[Stored data entries]
*-*-*

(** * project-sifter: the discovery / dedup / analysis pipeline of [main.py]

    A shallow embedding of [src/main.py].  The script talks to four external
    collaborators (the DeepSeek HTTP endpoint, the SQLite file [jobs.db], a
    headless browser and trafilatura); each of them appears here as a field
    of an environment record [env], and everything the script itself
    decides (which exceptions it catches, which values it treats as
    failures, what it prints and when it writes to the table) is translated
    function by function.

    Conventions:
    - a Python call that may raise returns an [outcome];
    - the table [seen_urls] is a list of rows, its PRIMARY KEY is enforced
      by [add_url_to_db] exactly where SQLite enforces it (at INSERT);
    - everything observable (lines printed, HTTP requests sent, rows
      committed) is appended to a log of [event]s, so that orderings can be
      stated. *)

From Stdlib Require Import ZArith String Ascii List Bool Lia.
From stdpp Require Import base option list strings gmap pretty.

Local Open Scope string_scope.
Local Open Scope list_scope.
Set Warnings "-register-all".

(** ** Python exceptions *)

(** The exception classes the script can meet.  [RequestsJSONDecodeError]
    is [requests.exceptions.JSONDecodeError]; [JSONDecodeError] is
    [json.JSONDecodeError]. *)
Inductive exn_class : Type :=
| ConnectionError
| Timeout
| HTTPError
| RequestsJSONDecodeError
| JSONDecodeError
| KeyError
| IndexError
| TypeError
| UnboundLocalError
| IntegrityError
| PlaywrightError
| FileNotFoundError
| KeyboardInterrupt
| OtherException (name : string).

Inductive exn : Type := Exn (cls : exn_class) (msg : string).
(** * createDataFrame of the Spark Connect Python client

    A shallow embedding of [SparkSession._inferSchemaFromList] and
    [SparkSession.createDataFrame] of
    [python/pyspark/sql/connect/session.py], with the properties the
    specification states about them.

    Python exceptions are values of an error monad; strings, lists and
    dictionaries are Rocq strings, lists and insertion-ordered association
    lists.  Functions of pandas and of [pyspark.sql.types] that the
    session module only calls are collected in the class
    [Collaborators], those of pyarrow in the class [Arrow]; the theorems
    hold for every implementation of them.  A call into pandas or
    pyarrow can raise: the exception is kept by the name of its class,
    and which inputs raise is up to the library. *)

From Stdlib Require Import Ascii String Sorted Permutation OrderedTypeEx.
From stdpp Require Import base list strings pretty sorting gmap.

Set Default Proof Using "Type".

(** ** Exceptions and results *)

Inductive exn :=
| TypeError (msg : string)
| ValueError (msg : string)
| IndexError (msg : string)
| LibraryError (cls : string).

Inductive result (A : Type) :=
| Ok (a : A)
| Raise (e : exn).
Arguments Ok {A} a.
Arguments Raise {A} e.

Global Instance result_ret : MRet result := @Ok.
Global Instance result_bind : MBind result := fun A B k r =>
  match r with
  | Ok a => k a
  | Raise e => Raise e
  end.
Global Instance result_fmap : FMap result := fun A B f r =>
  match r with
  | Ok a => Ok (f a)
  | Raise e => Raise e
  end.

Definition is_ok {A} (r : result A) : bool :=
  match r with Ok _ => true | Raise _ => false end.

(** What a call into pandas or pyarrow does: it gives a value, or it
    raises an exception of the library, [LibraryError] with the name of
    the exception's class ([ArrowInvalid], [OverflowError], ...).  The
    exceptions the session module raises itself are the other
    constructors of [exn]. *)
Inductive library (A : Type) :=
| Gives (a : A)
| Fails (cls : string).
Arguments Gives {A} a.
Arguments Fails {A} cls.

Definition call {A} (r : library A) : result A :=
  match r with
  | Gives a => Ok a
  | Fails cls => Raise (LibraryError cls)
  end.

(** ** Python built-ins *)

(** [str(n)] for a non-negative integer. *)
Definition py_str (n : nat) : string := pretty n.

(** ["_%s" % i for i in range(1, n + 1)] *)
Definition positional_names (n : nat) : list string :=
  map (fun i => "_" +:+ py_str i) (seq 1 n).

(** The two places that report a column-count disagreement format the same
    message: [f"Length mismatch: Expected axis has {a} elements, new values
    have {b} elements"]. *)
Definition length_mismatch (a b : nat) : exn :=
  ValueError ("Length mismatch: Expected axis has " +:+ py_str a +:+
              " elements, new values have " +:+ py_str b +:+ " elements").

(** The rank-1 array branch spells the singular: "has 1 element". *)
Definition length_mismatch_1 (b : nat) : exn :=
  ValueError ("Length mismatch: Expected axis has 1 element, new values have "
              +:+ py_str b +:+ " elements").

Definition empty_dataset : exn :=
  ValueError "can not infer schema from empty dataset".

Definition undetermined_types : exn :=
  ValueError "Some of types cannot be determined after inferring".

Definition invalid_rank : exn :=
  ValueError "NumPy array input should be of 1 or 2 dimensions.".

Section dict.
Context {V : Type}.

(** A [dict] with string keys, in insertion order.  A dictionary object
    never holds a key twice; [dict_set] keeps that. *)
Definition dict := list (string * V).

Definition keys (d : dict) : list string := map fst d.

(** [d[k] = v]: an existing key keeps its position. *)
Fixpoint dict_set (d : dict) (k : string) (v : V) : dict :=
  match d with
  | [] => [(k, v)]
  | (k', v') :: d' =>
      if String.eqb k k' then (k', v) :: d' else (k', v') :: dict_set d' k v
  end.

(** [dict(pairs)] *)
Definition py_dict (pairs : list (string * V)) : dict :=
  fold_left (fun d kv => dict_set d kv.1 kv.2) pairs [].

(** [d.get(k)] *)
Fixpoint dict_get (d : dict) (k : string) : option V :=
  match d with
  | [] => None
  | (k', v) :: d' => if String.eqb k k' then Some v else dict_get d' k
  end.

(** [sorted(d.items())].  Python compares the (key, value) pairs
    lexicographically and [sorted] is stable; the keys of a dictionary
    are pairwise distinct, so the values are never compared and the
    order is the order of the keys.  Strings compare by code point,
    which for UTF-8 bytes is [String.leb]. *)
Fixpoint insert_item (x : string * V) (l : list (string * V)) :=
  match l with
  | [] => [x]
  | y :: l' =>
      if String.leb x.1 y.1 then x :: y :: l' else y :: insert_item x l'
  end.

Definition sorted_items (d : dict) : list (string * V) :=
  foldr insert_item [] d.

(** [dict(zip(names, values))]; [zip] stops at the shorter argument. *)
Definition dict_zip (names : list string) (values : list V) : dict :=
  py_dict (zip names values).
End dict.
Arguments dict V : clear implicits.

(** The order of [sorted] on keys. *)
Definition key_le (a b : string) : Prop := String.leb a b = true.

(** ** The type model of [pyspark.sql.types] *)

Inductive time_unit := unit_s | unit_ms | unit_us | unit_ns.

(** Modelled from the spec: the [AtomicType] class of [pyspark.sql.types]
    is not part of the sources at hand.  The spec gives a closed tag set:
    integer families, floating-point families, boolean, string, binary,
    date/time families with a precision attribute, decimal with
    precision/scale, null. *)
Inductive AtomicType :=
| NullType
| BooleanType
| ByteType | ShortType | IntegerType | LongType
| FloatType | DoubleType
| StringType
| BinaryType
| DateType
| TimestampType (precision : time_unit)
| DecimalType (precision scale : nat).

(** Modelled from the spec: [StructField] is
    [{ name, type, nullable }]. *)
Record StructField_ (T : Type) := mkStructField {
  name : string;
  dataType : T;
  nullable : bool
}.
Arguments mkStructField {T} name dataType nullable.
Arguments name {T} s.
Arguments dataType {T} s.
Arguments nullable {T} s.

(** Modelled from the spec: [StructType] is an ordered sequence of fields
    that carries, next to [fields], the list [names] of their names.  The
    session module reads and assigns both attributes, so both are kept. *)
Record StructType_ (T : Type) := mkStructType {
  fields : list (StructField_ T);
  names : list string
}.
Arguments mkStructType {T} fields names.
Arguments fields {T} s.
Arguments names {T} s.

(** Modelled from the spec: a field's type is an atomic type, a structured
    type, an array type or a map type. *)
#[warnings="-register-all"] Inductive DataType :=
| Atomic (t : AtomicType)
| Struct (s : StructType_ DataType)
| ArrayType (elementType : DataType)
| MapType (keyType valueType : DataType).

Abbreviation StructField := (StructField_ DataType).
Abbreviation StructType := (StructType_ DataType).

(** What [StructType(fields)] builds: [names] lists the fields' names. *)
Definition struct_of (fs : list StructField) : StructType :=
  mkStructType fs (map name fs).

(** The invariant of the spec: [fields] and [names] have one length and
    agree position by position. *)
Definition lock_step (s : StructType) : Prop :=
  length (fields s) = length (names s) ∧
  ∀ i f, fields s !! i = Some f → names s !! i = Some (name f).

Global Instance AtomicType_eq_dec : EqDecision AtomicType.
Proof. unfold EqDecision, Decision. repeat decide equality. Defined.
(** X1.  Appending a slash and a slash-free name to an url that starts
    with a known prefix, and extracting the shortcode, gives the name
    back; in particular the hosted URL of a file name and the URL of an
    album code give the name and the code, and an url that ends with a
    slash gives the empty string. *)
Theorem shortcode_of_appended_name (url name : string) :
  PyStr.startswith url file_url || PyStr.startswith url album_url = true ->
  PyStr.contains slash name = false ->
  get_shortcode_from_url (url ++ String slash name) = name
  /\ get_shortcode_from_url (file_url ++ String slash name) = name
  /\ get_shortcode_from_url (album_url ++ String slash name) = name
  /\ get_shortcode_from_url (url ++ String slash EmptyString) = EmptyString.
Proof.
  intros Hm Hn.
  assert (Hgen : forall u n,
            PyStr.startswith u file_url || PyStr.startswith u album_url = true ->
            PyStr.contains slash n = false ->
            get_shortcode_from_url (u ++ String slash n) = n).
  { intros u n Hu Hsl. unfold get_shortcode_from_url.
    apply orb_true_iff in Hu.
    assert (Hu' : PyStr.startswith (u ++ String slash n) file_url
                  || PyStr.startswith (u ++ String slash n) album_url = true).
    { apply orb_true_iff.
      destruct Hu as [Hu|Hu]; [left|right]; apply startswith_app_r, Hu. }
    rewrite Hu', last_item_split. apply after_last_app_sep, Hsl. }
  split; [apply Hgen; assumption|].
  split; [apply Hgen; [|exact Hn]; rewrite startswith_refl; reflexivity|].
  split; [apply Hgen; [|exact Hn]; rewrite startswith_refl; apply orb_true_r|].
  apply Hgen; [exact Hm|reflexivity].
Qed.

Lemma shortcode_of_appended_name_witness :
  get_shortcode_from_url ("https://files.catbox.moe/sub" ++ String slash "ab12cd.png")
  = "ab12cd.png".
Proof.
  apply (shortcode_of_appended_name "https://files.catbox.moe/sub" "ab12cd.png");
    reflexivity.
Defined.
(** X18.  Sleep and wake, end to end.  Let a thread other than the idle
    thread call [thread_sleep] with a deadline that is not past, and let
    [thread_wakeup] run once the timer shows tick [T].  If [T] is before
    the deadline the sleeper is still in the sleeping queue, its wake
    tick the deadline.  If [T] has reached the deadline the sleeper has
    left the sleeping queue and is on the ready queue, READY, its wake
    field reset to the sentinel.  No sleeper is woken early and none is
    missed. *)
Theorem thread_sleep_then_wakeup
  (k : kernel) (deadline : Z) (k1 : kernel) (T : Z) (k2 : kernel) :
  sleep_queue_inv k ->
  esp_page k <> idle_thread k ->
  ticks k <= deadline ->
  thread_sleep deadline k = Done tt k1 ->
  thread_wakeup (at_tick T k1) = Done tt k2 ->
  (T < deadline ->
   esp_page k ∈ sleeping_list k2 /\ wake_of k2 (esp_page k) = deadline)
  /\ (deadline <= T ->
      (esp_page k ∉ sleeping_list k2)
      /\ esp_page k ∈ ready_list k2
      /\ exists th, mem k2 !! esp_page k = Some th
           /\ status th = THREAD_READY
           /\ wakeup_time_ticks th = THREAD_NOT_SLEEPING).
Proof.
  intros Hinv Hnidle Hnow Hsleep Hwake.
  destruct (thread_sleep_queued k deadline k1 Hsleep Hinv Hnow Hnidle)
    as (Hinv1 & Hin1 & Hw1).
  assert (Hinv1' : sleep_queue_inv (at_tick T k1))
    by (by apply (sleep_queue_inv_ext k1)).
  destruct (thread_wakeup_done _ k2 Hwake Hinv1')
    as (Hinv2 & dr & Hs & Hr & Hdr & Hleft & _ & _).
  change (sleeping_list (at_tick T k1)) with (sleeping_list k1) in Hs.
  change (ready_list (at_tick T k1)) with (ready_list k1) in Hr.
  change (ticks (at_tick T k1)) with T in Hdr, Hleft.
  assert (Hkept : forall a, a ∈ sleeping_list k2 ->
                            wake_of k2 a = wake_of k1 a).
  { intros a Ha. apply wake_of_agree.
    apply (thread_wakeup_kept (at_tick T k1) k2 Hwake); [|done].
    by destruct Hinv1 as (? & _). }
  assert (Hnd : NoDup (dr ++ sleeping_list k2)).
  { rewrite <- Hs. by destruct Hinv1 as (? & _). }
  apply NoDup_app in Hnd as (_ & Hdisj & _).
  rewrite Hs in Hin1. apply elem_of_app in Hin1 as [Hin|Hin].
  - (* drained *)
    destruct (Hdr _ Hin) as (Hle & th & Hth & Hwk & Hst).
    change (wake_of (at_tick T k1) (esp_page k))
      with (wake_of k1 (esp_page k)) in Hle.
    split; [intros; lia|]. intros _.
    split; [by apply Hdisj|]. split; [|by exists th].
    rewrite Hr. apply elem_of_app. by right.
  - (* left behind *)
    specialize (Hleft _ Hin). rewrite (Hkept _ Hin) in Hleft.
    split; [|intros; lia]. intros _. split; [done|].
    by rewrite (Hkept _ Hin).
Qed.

*-*-*

Please state how many lines in the data contain the word "elements", giving only that number.

4